【问题标题】:Finding shortest geo-spatial distance from one point to all other points in SQL在 SQL 中查找从一个点到所有其他点的最短地理空间距离
【发布时间】:2022-01-10 18:29:57
【问题描述】:

从A镇、B镇、C镇或网上购买电影票的用户有两种。

我有以下表格:

位置:此表包含电影中心的位置

|--------------|------------|------------|
|    Towns     |  latitude  | longitude  |
|--------------|------------|------------|
|  Town_A      |  72.92629  | -12.89272  |
|  Town_B      |  93.62789  | -83.10172  |
|  Town_C      |  68.92612  | -67.17242  |
|--------------|------------|------------|

用户:此表包含用户购买的历史,即在线或城镇。还包括用户购买时的纬度/经度。

|------------|------------|------------|--------------|
|   user_id  |  latitude  | longitude  |    Towns     |
|------------|------------|------------|--------------|
|    1       |  21.89027  | -53.03772  |   Town_A     |
|    1       |  23.87847  | -41.78172  |   Town_C     |
|    1       |  39.62847  | -80.19892  |   online     |
|    1       |  77.87092  | -96.39242  |   Town_A     |
|    2       |  71.87782  | -38.03782  |   online     |
|    2       |  83.37847  | -62.78278  |   Town_B     |
|    3       |  89.81924  | -80.73892  |   Town_B     |
|    3       |  27.87282  | -18.39183  |   Town_A     |
|------------|------------|------------|--------------|

我想在用户购买时根据他的经纬度找到最近的城镇。决赛桌如下所示:

|------------|------------|------------|--------------|-----------------|
|   user_id  |  latitude  | longitude  |    Towns     | nearest_town    |
|------------|------------|------------|--------------|-----------------|
|    1       |  21.89027  | -53.03772  |   Town_A     |   Town_B        | <--- Town_B is near based on his lat/long (Irrespective of his purchase town)
|    1       |  23.87847  | -41.78172  |   Town_C     |   Town_A        | <--- Town_A is near based on his lat/long
|    1       |  39.62847  | -80.19892  |   online     |   Town_Online   |
|    1       |  77.87092  | -96.39242  |   Town_A     |   Town_A        |
|    2       |  71.87782  | -38.03782  |   online     |   Town_Online   |
|    2       |  83.37847  | -62.78278  |   Town_B     |   Town_C        |
|    3       |  89.81924  | -80.73892  |   Town_B     |   Town_A        |
|    3       |  27.87282  | -18.39183  |   Town_A     |   Town_A        |
|------------|------------|------------|--------------|-----------------|

SQL 查询 (Snowflake) 我的尝试:

With specific_location as
(
  select user_id,
         latitude,
     longitude,
     case when Towns in ('Town_A','Town_B','Town_C') then 'Town' else 'Town_Online' end as purchase_in
  from Locations
)
 select *, 
       case when purchase_in = 'Town' then
            (select Towns from Location qualify row_number() over (order by haversine(user.latitude,user.longitude,location.latitude,location.longitude))=1)
            else purchase_in
       end as nearest_town
 from specific_location

我收到一个错误:syntax error unexpected 'when' and unexpected 'else'

【问题讨论】:

    标签: sql snowflake-cloud-data-platform window-functions


    【解决方案1】:

    您的 CTE specific_location 缺少到 USERS 的 JOIN,因为位置本身没有 user_id 列。

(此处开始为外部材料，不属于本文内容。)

(** A count outside -7..7 is not rejected: above the range it gives the
    key without accidentals, below it the key with one flat. *)
Theorem fifths_to_key_out_of_range (fifths : Z) (mode : string)
  (Hout : (8 <= fifths \/ fifths <= -8)%Z) :
  fifths_to_key fifths mode
  = Returns (if String.eqb mode "major"
             then (if (0 <? fifths)%Z then "C" else "F")
             else (if (0 <? fifths)%Z then "a" else "d")).
Proof.
  unfold fifths_to_key. destruct Hout as [H|H].
  - assert (E1 : (fifths >=? 0)%Z = true) by lia.
    assert (E2 : (fifths <? 8)%Z = false) by lia.
    assert (E3 : (0 <? fifths)%Z = true) by lia.
    rewrite E1, E2, E3. now destruct (String.eqb mode "major").
  - assert (E1 : (fifths >=? 0)%Z = false) by lia.
    assert (E2 : (Z.abs fifths <? 8)%Z = false) by lia.
    assert (E3 : (0 <? fifths)%Z = false) by lia.
    rewrite E1, E2, E3. now destruct (String.eqb mode "major").
Qed.

Lemma fifths_to_key_out_of_range_witness :
  fifths_to_key 9 "major" = Returns "C" /\ fifths_to_key (-12) "minor" = Returns "d".
Proof.
  split.
  - apply (fifths_to_key_out_of_range 9 "major"). left. lia.
  - apply (fifths_to_key_out_of_range (-12) "minor"). right. lia.
Defined.

(** ** Further properties of the streaming loop *)

Lemma prefix_app_l (p a b : string) :
  String.prefix p a = true -> String.prefix p (a ++ b) = true.
Proof.
  revert a. induction p as [|c p IH]; intros a H; [now destruct (a ++ b)|].
  destruct a as [|d a]; [discriminate|]. cbn [append String.prefix] in *.
  destruct (ascii_dec c d); [now apply IH | discriminate].
Qed.

Lemma contains_app_l (needle a b : string) :
  PyStr.contains needle a = true -> PyStr.contains needle (a ++ b) = true.
Proof.
  unfold PyStr.contains.
  induction a as [|c a IH]; cbn [PyStr.find append].
  - destruct (String.prefix needle "") eqn:E; [|discriminate]. intros _.
    destruct needle; [|discriminate]. now destruct b.
  - destruct (String.prefix needle (String c a)) eqn:E.
    + intros _. pose proof (prefix_app_l _ (String c a) b E) as P.
      cbn [append] in P. now rewrite P.
    + destruct (String.prefix needle (String c (a ++ b))); [reflexivity|].
      destruct (PyStr.find needle a); [|discriminate]. intros _.
      destruct (PyStr.find needle (a ++ b)); [reflexivity|].
      specialize (IH eq_refl). discriminate.
Qed.

Lemma concat_cons (x : string) (xs : list string) :
  String.concat "" (x :: xs) = x ++ String.concat "" xs.
Proof. destruct xs; cbn [String.concat append]; [now rewrite append_nil_r | reflexivity]. Qed.

Section StreamMore.

Variable ET_fromstring : string -> option element.

(** The buffer is the concatenation of the increments received. *)
Lemma stream_loop_accumulates (texts : list string) (st : stream_state) :
  accumulated_text (fst (stream_loop ET_fromstring st texts))
  = accumulated_text st ++ String.concat "" texts.
Proof.
  revert st. induction texts as [|text texts IH]; intros st; cbn [stream_loop].
  - cbn [fst String.concat]. now rewrite append_nil_r.
  - specialize (IH (fst (on_text ET_fromstring st text))).
    destruct (on_text ET_fromstring st text) as [st1 out1] eqn:E1.
    cbn [fst] in IH.
    destruct (stream_loop ET_fromstring st1 texts) as [st2 out2].
    cbn [fst] in *. rewrite IH, concat_cons, <- append_assoc. f_equal.
    unfold on_text in E1.
    destruct (truthy _); [destruct (_ <? _)%nat|]; injection E1 as <- _; reflexivity.
Qed.

(** Without a complete measure in the buffer there is no snapshot. *)
Lemma reconstruct_needs_measure (text : string) :
  PyStr.contains "</measure>" text = false ->
  _try_extract_partial_musicxml ET_fromstring text = None.
Proof.
  intros H. unfold _try_extract_partial_musicxml. rewrite H.
  destruct (negb (PyStr.contains "<score-partwise" text)); [reflexivity|].
  now destruct (negb (PyStr.contains "</part-list>" text)).
Qed.

Lemma on_text_without_snapshot (st : stream_state) (text : string) :
  _try_extract_partial_musicxml ET_fromstring (accumulated_text st ++ text) = None ->
  on_text ET_fromstring st text
  = (StreamState (accumulated_text st ++ text) (last_rendered_measures st), [Text text]).
Proof. intros H. unfold on_text. now rewrite H. Qed.

(** While no measure is complete, the loop passes every increment on as a
    text chunk, unchanged and in order. *)
Lemma stream_loop_passes_text_through (texts : list string) :
  PyStr.contains "</measure>" (String.concat "" texts) = false ->
  chat_stream ET_fromstring texts = map Text texts.
Proof.
  intros Hnone.
  unfold chat_stream.
  assert (H : forall st,
    PyStr.contains "</measure>" (accumulated_text st ++ String.concat "" texts) = false ->
    snd (stream_loop ET_fromstring st texts) = map Text texts).
  { clear Hnone. induction texts as [|text texts IH]; intros st Hst; [reflexivity|].
    cbn [stream_loop map]. rewrite concat_cons, <- append_assoc in Hst.
    assert (Hnow : PyStr.contains "</measure>" (accumulated_text st ++ text) = false).
    { destruct (PyStr.contains "</measure>" (accumulated_text st ++ text)) eqn:E;
        [|reflexivity].
      now rewrite (contains_app_l _ _ (String.concat "" texts) E) in Hst. }
    rewrite (on_text_without_snapshot _ _ (reconstruct_needs_measure _ Hnow)).
    specialize (IH (StreamState (accumulated_text st ++ text) (last_rendered_measures st)) Hst).
    destruct (stream_loop ET_fromstring _ texts) as [st2 out2].
    cbn [snd app] in *. now rewrite IH. }
  apply H. exact Hnone.
Qed.

(** While the text of the answer holds no complete measure, [chat_stream]
    yields every increment as a text chunk, unchanged and in order, then
    the [complete] chunk with the whole text and the MusicXML extracted
    from it, and nothing else. *)
Theorem chat_stream_passes_text_through (texts : list string)
  (Hnone : PyStr.contains "</measure>" (String.concat "" texts) = false) :
  chat_stream_generator ET_fromstring texts
  = (map (fun text => Yielded (Text text)) texts
     ++ [Complete (final_musicxml (String.concat "" texts)) (String.concat "" texts)])%list.
Proof.
  unfold chat_stream_generator.
  rewrite (stream_loop_passes_text_through texts Hnone), stream_loop_accumulates, map_map.
  reflexivity.
Qed.

End StreamMore.

Lemma chat_stream_passes_text_through_witness :
  chat_stream_generator Xml.ET_fromstring ["Here is "; "a tune: <score-partwise><part-list>"]
  = [Yielded (Text "Here is "); Yielded (Text "a tune: <score-partwise><part-list>");
     Complete None "Here is a tune: <score-partwise><part-list>"].
Proof.
  apply (chat_stream_passes_text_through Xml.ET_fromstring
           ["Here is "; "a tune: <score-partwise><part-list>"]).
  vm_compute. reflexivity.
Defined.

Section StreamChunks.

Variable ET_fromstring : string -> option element.

(** What one turn yields. *)
Lemma on_text_cases (st : stream_state) (text : string) :
  accumulated_text (fst (on_text ET_fromstring st text)) = accumulated_text st ++ text
  /\ last_rendered_measures st <= last_rendered_measures (fst (on_text ET_fromstring st text))
  /\ (snd (on_text ET_fromstring st text) = []
      \/ snd (on_text ET_fromstring st text) = [Text text]
      \/ exists xml,
           snd (on_text ET_fromstring st text)
           = [Partial xml (PyStr.count "</measure>" xml)]
           /\ _try_extract_partial_musicxml ET_fromstring (accumulated_text st ++ text)
              = Some xml
           /\ last_rendered_measures st < PyStr.count "</measure>" xml).
Proof.
  unfold on_text.
  destruct (_try_extract_partial_musicxml ET_fromstring (accumulated_text st ++ text))
    as [xml|] eqn:E.
  - destruct (truthy (Some xml)).
    + destruct (last_rendered_measures st <? PyStr.count "</measure>" xml)%nat eqn:L;
        cbn [fst snd accumulated_text last_rendered_measures].
      * apply Nat.ltb_lt in L. repeat split; [lia|]. right. right. now exists xml.
      * repeat split; [lia|]. now left.
    + cbn [fst snd accumulated_text last_rendered_measures].
      repeat split; [lia|]. right. now left.
  - cbn [truthy fst snd accumulated_text last_rendered_measures].
    repeat split; [lia|]. right. now left.
Qed.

    我还会创建一个丰富的用户,添加一个序列,以便稍后位置匹配可以明显地在每个用户行中进行,然后在第二个 CTE 中执行用户/位置连接,从而在最后进行选择具有预先计算的值:

    我还把你的两个价值 CASE 陈述换成了 IFF 的

    WITH enriched_user AS (
        SLECT 
            u.user_id,
            u.latitude,
            u.longitude,
            u.town,
            seq4() as seq,
            IFF(towns IN ('Town_A','Town_B','Town_C'), 'Town', 'Town_Online') AS purchase_in
        FROM user AS u
    ), user_and_closest_location AS (
        SELECT 
            u.user_id,
            u.latitude,
            u.longitude,
            u.town,
            u.purchase_in
            l.town as closest_town
            haversine(u.latitude, u.longitude, l.latitude, l.longitude)
        FROM enriched_user AS u,
            location AS l
        QUALIFY row_number() OVER (PARTION BY u.seq ORDER BY haversine(u.latitude, u.longitude, l.latitude, l.longitude)) = 1
    )
    SELECT      
        u.user_id,
        u.latitude,
        u.longitude,
        u.town,
        IFF(u.purchase_in = 'Town', u.closest_town, u.purchase_in) AS nearest_town
    FROM user_and_closest_location AS u
    ORDER BY 1,2,3; 
    

    计算所有行的基于距离的连接的逻辑是它会更快,如果有你不想做的事情,最好修剪那里的输入,但是你需要重新加入输入以捕获跳过的值。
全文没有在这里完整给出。